It had great significance for the design of blasting parameters in mining and roadway driving to have a deep understanding of the variation law of explosive stress and strain field between adjacent blastholes and explain the mechanism of crack penetration between blastholes correctly [1, 2]. For blasting engineering problems, the biggest concern was how to qualitatively describe and quantitatively calculate the deformation and failure of rock and soil media [3, 4]. Previous studies on rock and soil blasting were mostly based on theoretical analysis and experimental research. Wang used laser dynamic caustics to analyze the dynamic fracture effect of detonation crack of different charge structures and to examine the directional fracture-controlled blasting mechanism of slotted cartridge [5]. Using caustics method, Qiu found that vertical waves tended to cause crack arrest, while horizontal waves assisted in crack opening [6]. In the same experiment method, an optically geometrical superposition of light deflections from the running crack and blasting waves was proposed. The stress field near the running crack tip in crack-wave interaction was obtained [7]. Using slit charge blasting method, Yang concluded that crack propagation was suppressed and the length of crack was short when the static stress was perpendicular to the slit direction [8]. Complete theoretical analysis was only applicable to some simple and ideal problems. Wang obtained the cumulative damage model of rocks mass through theoretical derivation. Experimental study indicated that blast activated and then extended the initial cracks in rock mass, leading to accumulation of rock mass damage. The rock mass damage accumulation can be conveniently quantified using the proposed damage variable. Meanwhile, the instantaneous nature of explosion process, the complexity of acted medium, and the limitations of test technology made researchers unable to obtain sufficient spatial and temporal data [9]. Up to now, the determination of blasting parameters in engineering calculation mainly relied on experimental formulas, mostly obtained by sorting out experimental results on the basis of energy principle and geometric similarity law [10, 11].

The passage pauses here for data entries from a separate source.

(** * data-refinery: staged execution engine, checkpoint store and JSON repair layer

    A shallow embedding of the Python sources
    ([agents/layout_agent.py], [agents/structuring_agent.py],
    [regolo_client.py], [state_manager.py], [orchestrator.py],
    [pipeline_runner.py]) together with the properties proved about them.

    Conventions.
    - A Python [str] is a list of characters; a character is an [ascii],
      read as the code point of the same number (0..255).
    - Values that [json.loads] returns are [pyval]s; what else a field of
      the state object can hold before it is written (a tuple, a dict with
      keys that are no strs) is a [Codec.pyobj].
    - Effects (agent invocations, HTTP exchanges, sleeps, checkpoint writes,
      progress events) are recorded in an explicit trace; exceptions are the
      left summand of a result. *)

From Stdlib Require Import List String Ascii ZArith Bool Arith Lia DecimalString.
Import ListNotations.

Set Warnings "-register-all".

(* ===================================================================== *)
(** * Python values and strings *)
(* ===================================================================== *)

Module Py.

Definition str := list ascii.

Definition txt (s : string) : str := list_ascii_of_string s.

Definition dq : ascii := "034"%char.
Definition nl : ascii := "010"%char.
Definition backslash : ascii := "092"%char.

(** Literal texts of the examples: [@] stands for a double quote and [$]
    for a line feed. *)
Definition quoted (s : string) : str :=
  map (fun c => if Ascii.eqb c "@" then dq
                else if Ascii.eqb c "$" then nl else c)
      (list_ascii_of_string s).

(** The values [json.loads] produces.  A float is kept as the decimal
    [m * 10^e] it was read from (Python rounds it to binary64); [NaN] and
    the infinities are the extra constants Python's decoder accepts. *)
Inductive pyval : Type :=
| VNone
| VBool (b : bool)
| VInt (z : Z)
| VFloat (m e : Z)
| VNaN
| VInf (negative : bool)
| VStr (s : string)
| VList (l : list pyval)
| VDict (d : list (string * pyval)).

Definition dict := list (string * pyval).

(** [d.get(k)]: the value under [k], if any. *)
Fixpoint dict_get (d : dict) (k : string) : option pyval :=
  match d with
  | [] => None
  | (k', v) :: d' => if String.eqb k k' then Some v else dict_get d' k
  end.

(** [d[k] = v]: replaces the value in place, or appends a new entry. *)
Fixpoint dict_set (d : dict) (k : string) (v : pyval) : dict :=
  match d with
  | [] => [(k, v)]
  | (k', v') :: d' =>
      if String.eqb k k' then (k', v) :: d' else (k', v') :: dict_set d' k v
  end.

(** A decimal [m * 10^e] that binary64 rounds to zero: [m = 0], or the
    value is at most half the least subnormal, [2^-1075]. *)
Definition float_rounds_to_zero (m e : Z) : bool :=
  (m =? 0)%Z ||
  ((e <? 0)%Z && (Z.abs m * 2 ^ 1075 <=? 10 ^ (- e))%Z).

(** [bool(v)]. *)
Definition truthy (v : pyval) : bool :=
  match v with
  | VNone => false
  | VBool b => b
  | VInt z => negb (z =? 0)%Z
  | VFloat m e => negb (float_rounds_to_zero m e)
  | VNaN => true
  | VInf _ => true
  | VStr s => negb (String.eqb s "")
  | VList l => match l with [] => false | _ => true end
  | VDict d => match d with [] => false | _ => true end
  end.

Numerical simulation technology provided a new way for the study of explosion problem in rock and soil. This technology was used to predict physical behavior of the deformable objects with very high level of accuracy, such as the finite element method (FEM) [12–16]. Compared with theoretical analysis and experimental study, this method could ignore the limitation of geometric size of the research object and visually showed the phenomenon which was difficult to observe in the experiment. Numerical simulation had become an indispensable means to study the problems in explosion field. Seelig investigated the crack trajectory under the influence of stress waves by adding new boundary elements of constant length at the running crack tip [17]. Yi carried out numerical simulation on the stress wave under the condition of differential blasting of adjacent blastholes [18]. Yang used particle flow code method to obtain the stress wave gradient law, and the effects of blasting rock breaking, crack extension, and explosion effect outside the blasting crater area were determined with different initiation modes [19]. Yuan studied the effect of shock wave and detonation gas on fracture formation by using numerical simulation method. The results showed that the shock wave played a major role in crushing the rock near the wall of the blasthole and manufacturing a few primary radius cracks further away from the blasthole, whereas the detonation gas further extended the fractures to increase the crushed area [20]. Cho coupled the dynamic finite element and finite difference method to analyze the dynamic fracture process and gas flow through the fractures [21]. Lanari [22] used a hybrid two-dimensional finite element-discrete element-smoothed particle program to model rock blasting. By controlling whether the gas penetrated into cracks, they clarified that the shock wave was the cause of most cracks, whereas the gas mostly separated the fragments. Mohammadi [23] combined the finite element method and finite difference method to investigate the solid behavior during blasting. The results indicated that gas flowed into opening cracks and enlarged the fracture networks. Yi studied the stress wave propagation between the double blastholes by numerical simulation. It was believed that the stress wave superposition did not completely determine the formation of cracks between blastholes [18].

Based on the above narrative, this paper used LS-DYNA software and adopted fluid-solid coupling method to study the response process of rock under the action of double-blastholes explosion load in infinite medium.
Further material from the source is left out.